Kevin Hemker, the Alonzo G. Decker Professor of Mechanical Engineering at Hopkins, held a talk last Thursday on how Hopkins alumni and faculty have influenced the history of the medical profession.
Widely attended by both graduate and undergraduate students, the lecture outlined the many different paths that brought these figures to success and helped them contribute to the evolution of medicine. The talk, inspired by a seminar at the University of California, Santa Barbara, ultimately spoke to the value of perseverance.
Hemker’s talk filled a large lecture room in Hodson Hall, and one of the attendess was senior Bailey Hannon, who has conducted research with Professor Hemker for two years.
“I’m interested in biomechanics, so [Hemker] thought it would be good [for me to attend],” Hannon said.
Hemker began by outlining the history of medicine before Hopkins existed, from the work of the classical physician Hippocrates, often called the father of medicine, onward.
One of the contributions Hippocrates made was the suggestion that medical care should be performed by secular physicians instead of the clergy. Hemker described the physician’s intensely flawed concept of the four humors — yellow bile, phlegm, black bile and blood — and the idea that a patient could be made well by the balancing of these four humors within the body.
Hemker then spoke about Roman physician Galen, who applied the idea of the four humors to the circulatory and other body systems. His medical volume was the standard work of the profession for over a thousand years, as medieval physicians did not question the teachings of their classical ancestors.
Vesalius authored De humani corporis fabrica in 1543 and spread his drawings, based on myriad animal dissections, with the help of the printing press. Hemker said, however, that Vesalius failed to question the teachings of Galen and tailored his findings to fit the teachings of the past, even as English doctor William Harvey began to conduct experiments that disproved the teachings of Galen.
Hemker then went on to address the many advances of the late 19th century, spearheaded by the work of Robert Koch and Louis Pasteur. Optical microscopes, so integral to the development of modern medicine, were being developed in Germany. Pasteur was starting work on germ theory, which would soon revolutionize the practice of medicine throughout the world. Robert Koch, meanwhile, was also studying how infectious diseases such as cholera, tuberculosis and anthrax were spread.
Hemker then contrasted these developments in Europe with the backward practice of medicine in the United States. At this time in America, there was little science to medicine, and physicians practiced with slim hopes of success. Doctors would go to Europe to train and to walk the halls of the hospitals in Paris, London, Berlin and Vienna. Hemker described how this changed once entrepreneur and philanthropist Johns Hopkins founded the nation’s first research university.
After Johns Hopkins was founded in 1876, the school’s first president Daniel Gilman helped bring the school to academic prominence. When the University sought to build a medical school, they received funds from a group of female trustees who helped to make the Johns Hopkins School of Medicine the first co-ed medical school in the nation.
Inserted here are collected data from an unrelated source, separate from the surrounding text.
(** ** [handle_error]

    [trace] is the formatted stack trace and [now] the reading of
    [datetime.utcnow()]. *)
Definition handle_error (predict : ErrorPattern -> option Z) (db : Database)
    (error : Exception) (trace : string) (now : Z) (workflow_id : Z) (context : Dict)
  : ErrorPattern * RetryStrategy * (RetryResult * Database * list Q) :=
  let pattern :=
    {| error_type := exc_type error; error_message := exc_str error;
       stack_trace := trace; pattern_context := context; timestamp := now;
       severity := _determine_severity error; workflow_id := workflow_id;
       retry_count := 0; resolution_status := "pending" |} in
  let is_anomaly := _detect_anomaly predict pattern in
  let strategy := _get_retry_strategy pattern is_anomaly in
  let db := _log_error_pattern db pattern in
  (pattern, strategy, _execute_retry_strategy db pattern strategy).

(** ** What a recovery attempt leaves behind *)

(** The row after a successful attempt: running, the error message cleared
    and three columns taken from the checkpoint. *)
Definition recovered (checkpoint_data : Dict) (row : WorkflowRow) : WorkflowRow :=
  mkWorkflowRow (row_id row) (row_name row) "running"
    (checkpoint_data !! "input_data") (checkpoint_data !! "output_data")
    None (checkpoint_data !! "resource_usage").

(** The row after an attempt that found no checkpoint, or one it could not
    write back: the first [UPDATE] of [_recover_workflow_state] is committed
    and nothing undoes it. *)
Definition stuck (row : WorkflowRow) : WorkflowRow :=
  mkWorkflowRow (row_id row) (row_name row) "recovering"
    (row_input_data row) (row_output_data row) None (row_resource_usage row).

(** The arguments of [asyncio.sleep] over [n] failed iterations of the retry
    loop. *)
Fixpoint backoff_delays (n : nat) (delay : Q) (strategy : RetryStrategy) : list Q :=
  match n with
  | O => []
  | S n' =>
      delay :: backoff_delays n'
                 (py_min (delay * backoff_factor strategy) (max_delay strategy))
                 strategy
  end.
The Big Four, a quartet of medical titans each with very different skills, soon came to the Johns Hopkins School of Medicine and helped to make it the respected institution it is today. Alumnus William Halsted was a New York surgeon who helped develop innovations in surgery even though he was addicted to morphine until the end of his life.
William Welch was a pioneer in the field of pathology after graduating, and he became the first dean of the Johns Hopkins School of Medicine. Alumnus William Osler helped to develop bedside training and residencies for aspiring physicians. Howard Kelly was an Hopkins-educated innovator who helped to establish the specialty of gynecology.
Hemker described the challenges faced by two women, Florence Sabin and Helen Taussig, who attended the Johns Hopkins School of Medicine. Florence Sabin was a member of the fourth graduating class and later became the first full-time female professor at the medical school. Helen Taussig, a graduate from the class of 1923, went on to create the field of pediatric cardiology.
Taussig found success despite facing opposition from her father, encountering sexism and being discriminated against based on her deafness, which struck her late in life. With Alfred Blaylock and Vivien Thomas, Taussig helped develop the Blalock-Taussig shunt that would help to extend the lives of children born with what was known as blue baby syndrome.
Hemker informed the audience that the trio’s innovation would help to save the lives of many young children and had inspired further research into the possibility of surgery on major organs. Taussig became the second female full-time professor at the Johns Hopkins School of Medicine.